### TASK
From the entries that follow, reproduce exactly and only the lines from the line with "Definition get_ints (n" to the line with "let got := take", endpoints included.
# # # # # # #
(* ===== verification/Container.v ===== *)
(** The interface of a container ([src/agent/container/container.hh]): the
    operations every container type implements, and what they promise to the
    container manager.  The promises are the documented contracts of the
    interface; [FsInstance] shows that the file-system container keeps them. *)

From S2P Require Import Prelude DS.

(** [S] is the state of a container, [E] the behaviour of the world during one
    call. *)
Class Container (S E : Type) := {
  putChunk : E -> S -> Chunk.t -> bool * S * Chunk.t;
  getChunk : E -> S -> Chunk.t -> bool -> bool * Chunk.t;
  deleteChunk : E -> S -> Chunk.t -> bool * S;
  copyChunk : E -> S -> Chunk.t -> Chunk.t -> bool * S * Chunk.t;
  moveChunk : E -> S -> Chunk.t -> Chunk.t -> bool * S * Chunk.t;
  hasChunk : E -> S -> Chunk.t -> bool;
  revertChunk : E -> S -> Chunk.t -> bool * S;
  verifyChunk : E -> S -> Chunk.t -> bool;
  updateUsage : E -> S -> S;
  getUsage : S -> Z;
  getCapacity : S -> Z;
  getId : S -> Z;
  (* the contents stored under the name of a chunk *)
  holds : S -> Chunk.t -> option (list Z);
  (* the world does not fail the call *)
  env_ok : E -> Prop
}.

Class ContainerLaws (S E : Type) `{UuidPrinter} `{Container S E} : Prop := {
  holds_name s c d : Chunk.getChunkName c = Chunk.getChunkName d -> holds s c = holds s d;
  put_stores e s c s' c' : putChunk e s c = (true, s', c') -> 0 <= Chunk.size c ->
    holds s' c = Some (Chunk.bytes c);
  put_frame e s c r s' c' d : putChunk e s c = (r, s', c') -> 0 <= Chunk.size c ->
    Chunk.getChunkName d <> Chunk.getChunkName c -> holds s' d = holds s d;
  put_same e s c r s' c' : putChunk e s c = (r, s', c') -> 0 <= Chunk.size c -> same_chunk c c';
  get_absent e s c skip : holds s c = None -> fst (getChunk e s c skip) = false;
  get_present e s c skip b c' : env_ok e -> holds s c = Some b ->
    Z.of_nat (length b) < 2147483648 -> getChunk e s c skip = (true, c') ->
    Chunk.data c' = Some b /\ Chunk.size c' = Z.of_nat (length b) /\
    Chunk.getChunkName c' = Chunk.getChunkName c;
  delete_removes e s c s' : env_ok e -> deleteChunk e s c = (true, s') -> holds s' c = None;
  delete_frame e s c r s' d : deleteChunk e s c = (r, s') ->
    Chunk.getChunkName d <> Chunk.getChunkName c -> holds s' d = holds s d;
  move_moves e s src dst s' dst' : env_ok e ->
    Chunk.getChunkName src <> Chunk.getChunkName dst ->
    moveChunk e s src dst = (true, s', dst') ->
    is_Some (holds s src) /\ holds s' dst = holds s src /\ holds s' src = None;
  move_frame e s src dst r s' dst' d : moveChunk e s src dst = (r, s', dst') ->
    Chunk.getChunkName d <> Chunk.getChunkName src ->
    Chunk.getChunkName d <> Chunk.getChunkName dst -> holds s' d = holds s d;
  copy_copies e s src dst s' dst' : env_ok e ->
    Chunk.getChunkName src <> Chunk.getChunkName dst ->
    (forall b, holds s src = Some b -> Z.of_nat (length b) < 2147483648) ->
    copyChunk e s src dst = (true, s', dst') ->
    is_Some (holds s src) /\ holds s' dst = holds s src;
  copy_frame e s src dst r s' dst' d : copyChunk e s src dst = (r, s', dst') ->
    Chunk.getChunkName d <> Chunk.getChunkName dst -> holds s' d = holds s d;
  has_present e s c : hasChunk e s c = true ->
    exists b, holds s c = Some b /\ Chunk.size c = Z.of_nat (length b);
  revert_frame e s c r s' d : revertChunk e s c = (r, s') ->
    Chunk.getChunkName d <> Chunk.getChunkName c -> holds s' d = holds s d
}.
(** * Messages *)

Module Coordinator.
Import CoordinatorEvent.

Definition hasData (o : Opcode) : bool :=
  match o with REG_AGENT_REQ | UPD_AGENT_REP | GET_SYSINFO_REP => true | _ => false end.

Definition send_status (e : t) : list frame :=
  let num := numContainers e in
  let addr := string_bytes (agentAddr e) in
  [(le 4 (agentId e), true); (le 1 (agentHostType e), true);
   (le 4 (Z.of_nat (length addr)), true)]
  ++ (if (0 <? length addr)%nat then [(addr, true)] else [])
  ++ [(le 2 (cport e), true); (le 4 num, 0 <? num)]
  ++ (if 0 <? num then
        [(le_ints (take (Z.to_nat num) (containerIds e)), true);
         (le_words 1 (take (Z.to_nat num) (containerType e)), true);
         (le_words 8 (take (Z.to_nat num) (containerUsage e)), true);
         (le_words 8 (take (Z.to_nat num) (containerCapacity e)), false)]
      else []).

Definition send_sysinfo (s : SysInfo.t) : list frame :=
  [(le 1 (SysInfo.cpu_num s), true);
   (le_words 4 (take (Z.to_nat (SysInfo.cpu_num s)) (SysInfo.cpu_usage s)), true);
   (le 4 (SysInfo.mem_total s), true); (le 4 (SysInfo.mem_free s), true);
   (le 8 (SysInfo.net_in s), true); (le 8 (SysInfo.net_out s), false)].

(** A negative CPU count converts to a huge buffer size. *)
Definition sendEventMessage (e : t) : outcome (list frame) :=
  let o := opcode e in
  let first := (le 2 (opcode_num o), hasData o) in
  match o with
  | REG_AGENT_REQ | UPD_AGENT_REP => Ok (first :: send_status e)
  | GET_SYSINFO_REP =>
      if SysInfo.cpu_num (sysinfo e) <? 0 then Undef else Ok (first :: send_sysinfo (sysinfo e))
  | _ => Ok [first]
  end.

Section receiving.
Open Scope parser_scope.

(** An array of [n] elements of [w] bytes, copied out of a frame. *)
Definition get_words (w n : nat) : parser (list Z) :=
  do b <- recv; do x <- first_bytes (w * n) b; pret (unle_words w n x).

Definition get_ints (n : nat) : parser (list Z) :=
  do b <- recv; do x <- first_bytes (4 * n) b; pret (unle_ints n x).

(** The address keeps its previous value when none is sent. *)
Definition get_addr (old : string) : parser string :=
  do len <- IO.get_more get_int;
  if 0 <? len then
    do b <- IO.get_more recv; do x <- first_bytes (Z.to_nat len) b; pret (bytes_string x)
  else pret old.
(** ** The data of a file *)

(** The data of a reply over the buffer of the request, or in a buffer of its own. *)
Definition told_file (off : Z) (f : ZmqClient.file_t) (rf : Request.file_part) : ZmqClient.file_t :=
  let got := take (Z.to_nat (Request.size rf)) (default [] (Request.data rf)) in
  if Request.isCached rf then
    let path := Request.cachePath rf in
    ZmqClient.mk_file (ZmqClient.filename f) (ZmqClient.mk_name (Some path) (i32 (Z.of_nat (String.length path)))) off
      (Request.size rf) (ZmqClient.storage_class f) (ZmqClient.data f) true
  else
    ZmqClient.mk_file (ZmqClient.filename f) (ZmqClient.cachepath f) off (Request.size rf) (ZmqClient.storage_class f)
      (Some (got ++ drop (length got) (default [] (ZmqClient.data f)))) (ZmqClient.free_cachepath f).

(** The buffer of the proxy has the data, and that of the client, if it gave one, has
    room for it. *)
Definition file_ok (f : ZmqClient.file_t) (rf : Request.file_part) : Prop :=
  number_ok (Request.offset rf) /\ number_ok (Request.size rf) /\
  (Request.isCached rf = false ->
     (Request.size rf <= Z.of_nat (length (default [] (Request.data rf)))) /\
     forall buf, ZmqClient.data f = Some buf -> Request.size rf <= ZmqClient.size f <= Z.of_nat (length buf)).

Lemma send_buffer_ok b len more : 0 <= len <= Z.of_nat (length (default [] b)) ->
  ProxyZmq.send_buffer b len more = Ok (take (Z.to_nat len) (default [] b), more).
Proof.
  intros Hl. unfold ProxyZmq.send_buffer. destruct (Z.eqb_spec len 0) as [->|Hz]; [done|].
  destruct b as [d|]; [|cbn in Hl; lia]. cbn [mbind option_bind from_option id] in *. rewrite block_read_in by lia.
  unfold slice. by rewrite drop_0.
Qed.

Lemma get_read_reply_back op f rf rest : file_ok f rf ->
  exists fs, ProxyZmq.send_file_data op rf = Ok fs /\
    ZmqClient.get_read_reply malloc junk op f (fs ++ rest) true =
    Ok (told_file (if op =? op_num READ_FILE_RANGE_REP_SUCCESS then Request.offset rf else ZmqClient.offset f) f rf, rest, false).
Proof.
  intros (Ho & Hs & Hd). unfold ProxyZmq.send_file_data, told_file.
  assert (forall l, (if op =? op_num READ_FILE_RANGE_REP_SUCCESS then ZmqClient.get_field 8 (ZmqClient.offset f) else pret (ZmqClient.offset f))
    ((if op =? op_num READ_FILE_RANGE_REP_SUCCESS then [(le 8 (Request.offset rf), true)] else []) ++ l) true =
    Ok (if op =? op_num READ_FILE_RANGE_REP_SUCCESS then Request.offset rf else ZmqClient.offset f, l, true)) as Hoff.
  { intros l. destruct (op =? _); [|done]. by apply get_field_number. }
  destruct (Request.isCached rf) eqn:Ec; cbn [obind].
  - eexists. split; [done|]. rewrite <- app_assoc. unfold ZmqClient.get_read_reply. pstep ltac:(apply Hoff). cbn [app].
    pstep ltac:(by apply get_field_number). pstep ltac:(apply get_field_u8; lia). cbn [Z.eqb]. rewrite pbind_more.
    by pstep ltac:(apply get_text_back).
  - destruct (Hd eq_refl) as [Hd1 Hd2]. unfold number_ok in *. rewrite send_buffer_ok by lia. cbn [obind].
    eexists. split; [done|]. rewrite <- app_assoc. unfold ZmqClient.get_read_reply. pstep ltac:(apply Hoff). cbn [app].
    pstep ltac:(by apply get_field_number). pstep ltac:(apply get_field_u8; lia). cbn [Z.eqb]. rewrite pbind_more.
    set (got := take _ _). assert (length got = Z.to_nat (Request.size rf)) as Hl by (unfold got; rewrite length_take; lia).
    unfold ZmqClient.get_file_data. destruct (ZmqClient.data f) as [buf|] eqn:Eb; cbn [from_option id].
    + destruct (Hd2 _ eq_refl). rewrite (proj2 (Z.ltb_ge _ _)) by lia. by pstep ltac:(apply get_bytes_back; lia).
    + rewrite memory. pstep ltac:(apply get_bytes_back; rewrite length_map, length_seq; lia). unfold pret.
      rewrite drop_nil, app_nil_r, drop_ge, app_nil_r by (rewrite length_map, length_seq; lia). done.
Qed.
# # # # # # #
### WRITTEN SOLUTION
Definition get_ints (n : nat) : parser (list Z) :=
  do b <- recv; do x <- first_bytes (4 * n) b; pret (unle_ints n x).

(** The address keeps its previous value when none is sent. *)
Definition get_addr (old : string) : parser string :=
  do len <- IO.get_more get_int;
  if 0 <? len then
    do b <- IO.get_more recv; do x <- first_bytes (Z.to_nat len) b; pret (bytes_string x)
  else pret old.
(** ** The data of a file *)

(** The data of a reply over the buffer of the request, or in a buffer of its own. *)
Definition told_file (off : Z) (f : ZmqClient.file_t) (rf : Request.file_part) : ZmqClient.file_t :=
  let got := take (Z.to_nat (Request.size rf)) (default [] (Request.data rf)) in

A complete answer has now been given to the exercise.